A 3-year randomized, double-blind, placebo-controlled phase III clinical trial FREEDOM (Fracture Reduction Evaluation of Denosumab in Osteoporosis Every 6 Months) evaluated the efficacy and safety of denosumab in the treatment of osteoporosis in postmenopausal women. Patients were randomized to treatment (denosumab 60 mg subcutaneously every 6 months, n = 3902) or placebo (n = 3906). The primary outcome measure was the incidence of new vertebral fractures over the 3-year period, and secondary outcomes included the incidence of hip and nonvertebral fractures and the time to first fracture during the observation period. The subjects were aged between 60 and 90 years old, with an average age of 72.3 years. The basic T-score value of the spine or total hip was between -4.0 and -2.5 (the average was -2.8). About 23% of the subjects had a history of at least one fracture before entering this trial. All patients also received daily supplements of 1,000 mg of vegetarian calcium and 400 to 800 IU of vitamin D. The results showed that compared with the placebo group, the incidence of new vertebral fractures in the treatment group was reduced by 68% (2.3% in the treatment group and 7.2% in the placebo group, P < 0.000 1), the incidence of hip fractures was relatively reduced by 40% (0.7% in the treatment group and 1.2% in the placebo group, P = 0.036), and the incidence of non-vertebral fractures was relatively reduced by 20%. (6.5% in the treatment group and 8.0% in the placebo group, P =0.011).

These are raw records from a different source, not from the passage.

(* ===== verification/BignumSpec.v ===== *)
(** * What the bignum component promises (src/src/microcode/bignum.h)

    [BignumOps] is the list of functions that the generic integer layer
    (artutl.c) calls; [BignumLaws] states what they compute, over an abstract
    type of bignums.  The generic integers are verified against these two
    classes.  The instance at the end, discharged by the theorems of the
    bignum files, is the implementation. *)

From Stdlib Require Import ZArith List Lia Bool.
From S2P Require Import Prelude Bits Bignum BignumAdd BignumMul BignumDiv.
From S2P Require Import BignumConv BignumBitwise BignumShift.
Import ListNotations.

(** ** Interface *)

(** The ten bitwise operations. *)
Inductive bitop := op_and | op_andc2 | op_andc1 | op_xor | op_ior
  | op_nor | op_eqv | op_orc2 | op_orc1 | op_nand.

Definition bitop_Z (op : bitop) (a b : Z) : Z :=
  match op with
  | op_and => Z.land a b
  | op_andc2 => Z.ldiff a b
  | op_andc1 => Z.ldiff b a
  | op_xor => Z.lxor a b
  | op_ior => Z.lor a b
  | op_nor => Z.lnot (Z.lor a b)
  | op_eqv => Z.lnot (Z.lxor a b)
  | op_orc2 => Z.lor a (Z.lnot b)
  | op_orc1 => Z.lor (Z.lnot a) b
  | op_nand => Z.lnot (Z.land a b)
  end.

Class BignumOps (B : Type) := {
  bn_test : B -> bignum_comparison;
  bn_compare : B -> B -> bignum_comparison;
  bn_equal_p : B -> B -> bool;
  bn_negate : B -> option B;
  bn_add : B -> B -> option B;
  bn_subtract : B -> B -> option B;
  bn_multiply : B -> B -> option B;
  bn_divide : B -> B -> option (option (B * B));
  bn_quotient : B -> B -> option (option B);
  bn_remainder : B -> B -> option (option B);
  bn_from_long : Z -> option B;
  bn_from_ulong : Z -> option B;
  bn_to_long : B -> Z;
  bn_to_ulong : B -> option Z;
  bn_fits_in_word_p : B -> Z -> bool -> option bool;
  bn_length_in_bits : B -> Z;
  bn_integer_length : B -> Z;
  bn_first_set_bit : B -> option Z;
  bn_bit_count : B -> option Z;
  bn_hamming_distance : bool -> B -> B -> option Z;
  bn_bitwise_not : B -> option B;
  bn_bitwise : bitop -> B -> B -> option B;
  bn_nonnegative_one_bits : Z -> Z -> option B;
  bn_negative_zero_bits : Z -> Z -> option B;
  bn_from_shifted_ulong : Z -> Z -> bool -> option B;
  bn_shift_left : B -> Z -> option B;
  bn_shift_right : B -> Z -> option B
}.

(** The laws hold for integers of fewer than 2^32 - 4 digits, some 34
    gigabytes each: above that the allocator refuses or the [unsigned int]
    casts of [bignum_fits_in_word_p] wrap. *)
Lemma capacity_sig : { c : Z | c = 62 * 4294967292 }.
Proof. now exists (62 * 4294967292). Qed.

(** Kept opaque: [2 ^ capacity] must never be computed. *)
Definition capacity : Z := proj1_sig capacity_sig.

Lemma capacity_eq : capacity = 266287972104.
Proof. exact (proj2_sig capacity_sig). Qed.

Definition within (z : Z) : Prop := Z.abs z < 2 ^ capacity.

(** The sum of two such integers is still small enough to be tested. *)
Definition within_sum (z : Z) : Prop := Z.abs z < 2 ^ (capacity + 62).

(** A computation that succeeds with a bignum of the given value. *)
Definition yields {B} (R : B -> Z -> Prop) (o : option B) (z : Z) : Prop :=
  exists r, o = Some r /\ R r z.

Class BignumLaws (B : Type) {ops : BignumOps B} := {
  bn_denotes : B -> Z -> Prop;
  law_test x a : bn_denotes x a -> bn_test x = comparison_of a 0;
  law_compare x y a b : bn_denotes x a -> bn_denotes y b -> bn_compare x y = comparison_of a b;
  law_equal_p x y a b : bn_denotes x a -> bn_denotes y b -> bn_equal_p x y = (a =? b);
  law_negate x a : bn_denotes x a -> yields bn_denotes (bn_negate x) (- a);
  law_add x y a b : bn_denotes x a -> bn_denotes y b -> within a -> within b ->
    yields bn_denotes (bn_add x y) (a + b);
  law_subtract x y a b : bn_denotes x a -> bn_denotes y b -> within a -> within b ->
    yields bn_denotes (bn_subtract x y) (a - b);
  law_multiply x y a b : bn_denotes x a -> bn_denotes y b -> within a -> within b ->
    yields bn_denotes (bn_multiply x y) (a * b);
  law_divide x y a b : bn_denotes x a -> bn_denotes y b -> within a ->
    if b =? 0 then bn_divide x y = Some None
    else exists q r, bn_divide x y = Some (Some (q, r))
      /\ bn_denotes q (Z.quot a b) /\ bn_denotes r (Z.rem a b);
  law_quotient x y a b : bn_denotes x a -> bn_denotes y b -> within a ->
    if b =? 0 then bn_quotient x y = Some None
    else exists q, bn_quotient x y = Some (Some q) /\ bn_denotes q (Z.quot a b);
  law_remainder x y a b : bn_denotes x a -> bn_denotes y b -> within a ->
    if b =? 0 then bn_remainder x y = Some None
    else exists r, bn_remainder x y = Some (Some r) /\ bn_denotes r (Z.rem a b);
  law_from_long n : is_slong n -> yields bn_denotes (bn_from_long n) n;
  law_from_ulong n : is_ulong n -> yields bn_denotes (bn_from_ulong n) n;
  law_to_long x a : bn_denotes x a -> bn_to_long x = slong a;
  law_to_ulong x a : bn_denotes x a -> bn_to_ulong x = if 0 <=? a then Some (ulong a) else None;
  law_fits x a w (tc : bool) : bn_denotes x a -> within_sum a -> (if tc then 1 else 0) < w < 4294967296 ->
    bn_fits_in_word_p x w tc
    = Some (if tc then (- (2 ^ (w - 1) + Z.max 1 (twos_complement_slack (w - 1))) <? a)
                       && (a <? 2 ^ (w - 1)) && negb ((a =? - 2 ^ (w - 1)) && ((w - 1) mod 62 =? 0))
            else (0 <=? a) && (a <? 2 ^ w));
  law_length_in_bits x a : bn_denotes x a -> bn_length_in_bits x = bit_length (Z.abs a);
  law_integer_length x a : bn_denotes x a ->
    bn_integer_length x = bit_length (if a <? 0 then Z.lnot a else a);
  law_first_set_bit x a : bn_denotes x a -> bn_first_set_bit x = Some (trailing_zeros a);
  law_bit_count x a : bn_denotes x a -> within a ->
    bn_bit_count x = Some (popcount (if a <? 0 then Z.lnot a else a));
  law_hamming_distance (same_p : bool) x y a b : bn_denotes x a -> bn_denotes y b -> within a -> within b ->
    (same_p = true -> x = y) ->
    bn_hamming_distance same_p x y
    = Some (if xorb (a <? 0) (b <? 0) then -1 else popcount (Z.lxor a b));
  law_bitwise_not x a : bn_denotes x a -> within a -> yields bn_denotes (bn_bitwise_not x) (Z.lnot a);
  law_bitwise op x y a b : bn_denotes x a -> bn_denotes y b -> within a -> within b ->
    yields bn_denotes (bn_bitwise op x y) (bitop_Z op a b);
  law_nonnegative_one_bits n m : 0 <= n -> 0 <= m -> n + m <= capacity ->
    yields bn_denotes (bn_nonnegative_one_bits n m) (Z.shiftl (Z.ones n) m);
  law_negative_zero_bits n m : 0 <= n -> 0 <= m -> n + m <= capacity ->
    yields bn_denotes (bn_negative_zero_bits n m) (Z.lnot (Z.shiftl (Z.ones n) m));
  law_from_shifted_ulong n m neg : is_ulong n -> 0 <= m <= capacity ->
    yields bn_denotes (bn_from_shifted_ulong n m neg) (sign neg (Z.shiftl n m));
  law_shift_left x a m : bn_denotes x a -> within a -> 0 <= m <= capacity ->
    yields bn_denotes (bn_shift_left x m) (Z.shiftl a m);
  law_shift_right x a m : bn_denotes x a -> within a -> 0 <= m ->
    yields bn_denotes (bn_shift_right x m) (Z.shiftr a m)
}.

(** ** Implementation *)

Section Implementation.
Context {heap : Heap}.

Definition bignum_bitwise (op : bitop) : bignum -> bignum -> option bignum :=
  match op with
  | op_and => bignum_bitwise_and
  | op_andc2 => bignum_bitwise_andc2
  | op_andc1 => bignum_bitwise_andc1
  | op_xor => bignum_bitwise_xor
  | op_ior => bignum_bitwise_ior
  | op_nor => bignum_bitwise_nor
  | op_eqv => bignum_bitwise_eqv
  | op_orc2 => bignum_bitwise_orc2
  | op_orc1 => bignum_bitwise_orc1
  | op_nand => bignum_bitwise_nand
  end.

(** The word after the digits of a trimmed block is the [SHARP_F] that
    [BIGNUM_REDUCE_LENGTH] stores there, which is 0. *)
#[export] Instance bignum_ops : BignumOps bignum := {|
  bn_test := bignum_test;
  bn_compare := bignum_compare;
  bn_equal_p := bignum_equal_p;
  bn_negate := bignum_negate;
  bn_add := bignum_add;
  bn_subtract := bignum_subtract;
  bn_multiply := bignum_multiply;
  bn_divide := bignum_divide;
  bn_quotient := bignum_quotient;
  bn_remainder := bignum_remainder;
  bn_from_long := long_to_bignum;
  bn_from_ulong := ulong_to_bignum;
  bn_to_long := bignum_to_long;
  bn_to_ulong := bignum_to_ulong;
  bn_fits_in_word_p := bignum_fits_in_word_p;
  bn_length_in_bits := bignum_length_in_bits;
  bn_integer_length := bignum_integer_length;
  bn_first_set_bit := bignum_first_set_bit;
  bn_bit_count := bignum_bit_count;
  bn_hamming_distance := bignum_hamming_distance;
  bn_bitwise_not := bignum_bitwise_not;
  bn_bitwise := bignum_bitwise;
  bn_nonnegative_one_bits := bignum_nonnegative_one_bits;
  bn_negative_zero_bits := bignum_negative_zero_bits;
  bn_from_shifted_ulong := unsigned_long_to_shifted_bignum;
  bn_shift_left := bignum_shift_left;
  bn_shift_right := bignum_shift_right 0
|}.

Lemma within_length b z : repr b z -> within z -> 0 <= BIGNUM_LENGTH b <= 4294967292.
Proof.
  intros H W. split; [apply (repr_upper b z H) |].
  apply (repr_length_bound b z 4294967292 H); [lia |]. rewrite radix_pow by lia.
  replace (62 * 4294967292) with capacity by (pose proof capacity_eq; lia). exact W.
Qed.

Lemma within_sum_length b z : repr b z -> within_sum z -> 0 <= BIGNUM_LENGTH b <= 4294967293.
Proof.
  intros H W. split; [apply (repr_upper b z H) |].
  apply (repr_length_bound b z 4294967293 H); [lia |]. rewrite radix_pow by lia.
  replace (62 * 4294967293) with (capacity + 62) by (pose proof capacity_eq; lia). exact W.
Qed.

Lemma within_room b z : repr b z -> within z -> room b 1.
Proof.
  intros H W. pose proof (within_length b z H W). unfold room.
  change BIGNUM_LENGTH_MAX with 74382032555280388. lia.
Qed.

Lemma within_bits z : within z -> bit_length (Z.abs z) <= capacity.
Proof.
  intros W. red in W. unfold bit_length. pose proof capacity_eq. destruct (Z.eqb_spec (Z.abs z) 0); [lia |].
  assert (Z.log2 (Z.abs z) < capacity) by (apply Z.log2_lt_pow2; [lia | exact W]). lia.
Qed.

Lemma bit_length_ulong n : is_ulong n -> bit_length n <= 64.
Proof.
  intros H. red in H. unfold bit_length. destruct (Z.eqb_spec n 0); [lia |].
  assert (Z.log2 n < 64) by (apply Z.log2_lt_pow2; lia). lia.
Qed.

Lemma within_room2 x y a b : repr x a -> repr y b -> within a -> within b -> room x (BIGNUM_LENGTH y).
Proof.
  intros Hx Hy Wa Wb. pose proof (within_length x a Hx Wa). pose proof (within_length y b Hy Wb).
  unfold room. change BIGNUM_LENGTH_MAX with 74382032555280388. lia.
Qed.

Lemma bignum_bitwise_spec op : signed_spec (bignum_bitwise op) (bitop_Z op).
Proof.
  destruct op; cbn [bignum_bitwise bitop_Z].
  - apply bitwise_and_spec.
  - apply bitwise_andc2_spec.
  - apply bitwise_andc1_spec.
  - apply bitwise_xor_spec.
  - apply bitwise_ior_spec.
  - apply bitwise_nor_spec.
  - apply bitwise_eqv_spec.
  - apply bitwise_orc2_spec.
  - apply bitwise_orc1_spec.
  - apply bitwise_nand_spec.
Qed.

Lemma within_max n : n <= 3 * capacity -> n + 124 <= 62 * BIGNUM_LENGTH_MAX.
Proof. rewrite capacity_eq. change BIGNUM_LENGTH_MAX with 74382032555280388. lia. Qed.

#[export] Instance bignum_laws : BignumLaws bignum.
Proof.
  refine {| bn_denotes := repr |}.
  - exact bignum_test_repr.
  - exact bignum_compare_repr.
  - exact bignum_equal_p_repr.
  - exact bignum_negate_repr.
  - intros x y a b Hx Hy Wa Wb. apply bignum_add_repr; eauto using within_room.
  - intros x y a b Hx Hy Wa Wb. apply bignum_subtract_repr; eauto using within_room.
  - intros x y a b Hx Hy Wa Wb. apply bignum_multiply_repr; eauto using within_room2.
  - intros x y a b Hx Hy Wa. apply bignum_divide_repr; eauto using within_room.
  - intros x y a b Hx Hy Wa. apply bignum_quotient_repr; eauto using within_room.
  - intros x y a b Hx Hy Wa. apply bignum_remainder_repr; eauto using within_room.
  - exact INT_TO_BIGNUM_repr.
  - exact UINT_TO_BIGNUM_repr.
  - exact BIGNUM_TO_INT_repr.
  - exact BIGNUM_TO_UINT_repr.
  - intros x a w tc Hx Wa Hw. refine (bignum_fits_in_word_p_repr x a w tc Hx _ Hw).
    pose proof (within_sum_length x a Hx Wa). lia.
  - exact bignum_length_in_bits_repr.
  - exact bignum_integer_length_repr.
  - exact bignum_first_set_bit_repr.
  - intros x a Hx Wa. apply bignum_bit_count_repr; eauto using within_room.
  - intros same_p x y a b Hx Hy Wa Wb. apply bignum_hamming_distance_repr; eauto using within_room.
  - intros x a Hx Wa. apply bignum_bitwise_not_repr; eauto using within_room.
  - intros op x y a b Hx Hy Wa Wb. apply bignum_bitwise_spec; eauto using within_room.
  - intros n m Hn Hm Hb. apply bignum_nonnegative_one_bits_repr; auto. apply within_max.
    pose proof capacity_eq. lia.
  - intros n m Hn Hm Hb. apply bignum_negative_zero_bits_repr; auto. apply within_max.
    pose proof capacity_eq. lia.
  - intros n m neg Hn Hm. apply unsigned_long_to_shifted_bignum_repr; auto; [lia |].
    pose proof (bit_length_ulong n Hn). pose proof (within_max (bit_length n + m)). pose proof capacity_eq. lia.
  - intros x a m Hx Wa Hm. apply bignum_shift_left_repr; auto; [lia |].
    pose proof (within_bits a Wa). pose proof (within_max (bit_length (Z.abs a) + m)). pose proof capacity_eq. lia.
  - intros x a m Hx Wa Hm. apply bignum_shift_right_repr; eauto using within_room.
Defined.
End Implementation.

(** ** Properties *)

(** The truth table of a bitwise operation. *)
Definition bitop_bool (op : bitop) (p q : bool) : bool :=
  match op with
  | op_and => p && q
  | op_andc2 => p && negb q
  | op_andc1 => negb p && q
  | op_xor => xorb p q
  | op_ior => p || q
  | op_nor => negb (p || q)
  | op_eqv => negb (xorb p q)
  | op_orc2 => p || negb q
  | op_orc1 => negb p || q
  | op_nand => negb (p && q)
  end.

Lemma bitop_Z_spec op a b i :
  0 <= i -> Z.testbit (bitop_Z op a b) i = bitop_bool op (Z.testbit a i) (Z.testbit b i).
Proof.
  intros Hi. destruct op; cbn [bitop_Z bitop_bool]; autorewrite with zbits; auto.
  apply andb_comm.
Qed.

(** C30: the ten bitwise operations, computed on sign and magnitude, give the
    canonical bignum of the two's-complement result: every bit of the result
    is the truth table of the operation applied to the bits of the operands. *)
Theorem bignum_bitwise_operations {heap : Heap} x y a b op :
  repr x a -> repr y b -> room x 1 -> room y 1 ->
  exists r z, bignum_bitwise op x y = Some r /\ repr r z
    /\ forall i, 0 <= i -> Z.testbit z i = bitop_bool op (Z.testbit a i) (Z.testbit b i).
Proof.
  intros Hx Hy Rx Ry. destruct (bignum_bitwise_spec op x y a b Hx Hy Rx Ry) as (r & E & Hr).
  exists r, (bitop_Z op a b). split; [exact E |]. split; [exact Hr |].
  intros i Hi. now apply bitop_Z_spec.
Qed.

Lemma bignum_bitwise_operations_witness :
  let heap : Heap := fun _ => 77 in
  exists r z, bignum_bitwise op_nor (block true [5; 9]) (block false [12]) = Some r /\ repr r z
    /\ forall i, 0 <= i ->
       Z.testbit z i = bitop_bool op_nor (Z.testbit (- (5 + BIGNUM_RADIX * 9)) i) (Z.testbit 12 i).
Proof.
  intros heap.
  apply (bignum_bitwise_operations (heap := heap) (block true [5; 9]) (block false [12])
    (- (5 + BIGNUM_RADIX * 9)) 12 op_nor);
    (concrete_repr || concrete_room).
Defined.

Another randomized, placebo-controlled phase III clinical trial, DEFEND (Denosumab Fortifies Bone Density), evaluated the role of denosumab in preventing osteoporosis in postmenopausal women. The average age of the subjects was 59.4 years old, and the spine T-scores were between -1.0 and -2.5 (the average was -1.61). They were randomly divided into a treatment group (denosumab 60 mg subcutaneous injection, once every 6 months, n = 166) or a placebo group (n = 166). All patients were supplemented with $1,000 of vegetarian calcium every day. mg, and the need for vitamin D supplementation is determined by the subject's plasma 25-hydroxyvitamin D level. The main evaluation index is the change in spinal BMD measured by dual energy X-ray absorptiometry (DXA) compared with the baseline level. The results showed that after 24 months, denosumab significantly increased the BMD value of the spine compared with placebo (an increase of 6.5% in the treatment group and a decrease of 0.6% in the placebo group). In addition, the BMD values ​​of all tested sites, including the hip and distal radius, increased significantly in the treatment group. At the same time, markers of bone resorption and formation were significantly reduced. The overall incidence of adverse reactions in the treatment group was similar to that in the placebo group during the observation period. This shows that the therapeutic effect on bone metastases is still good.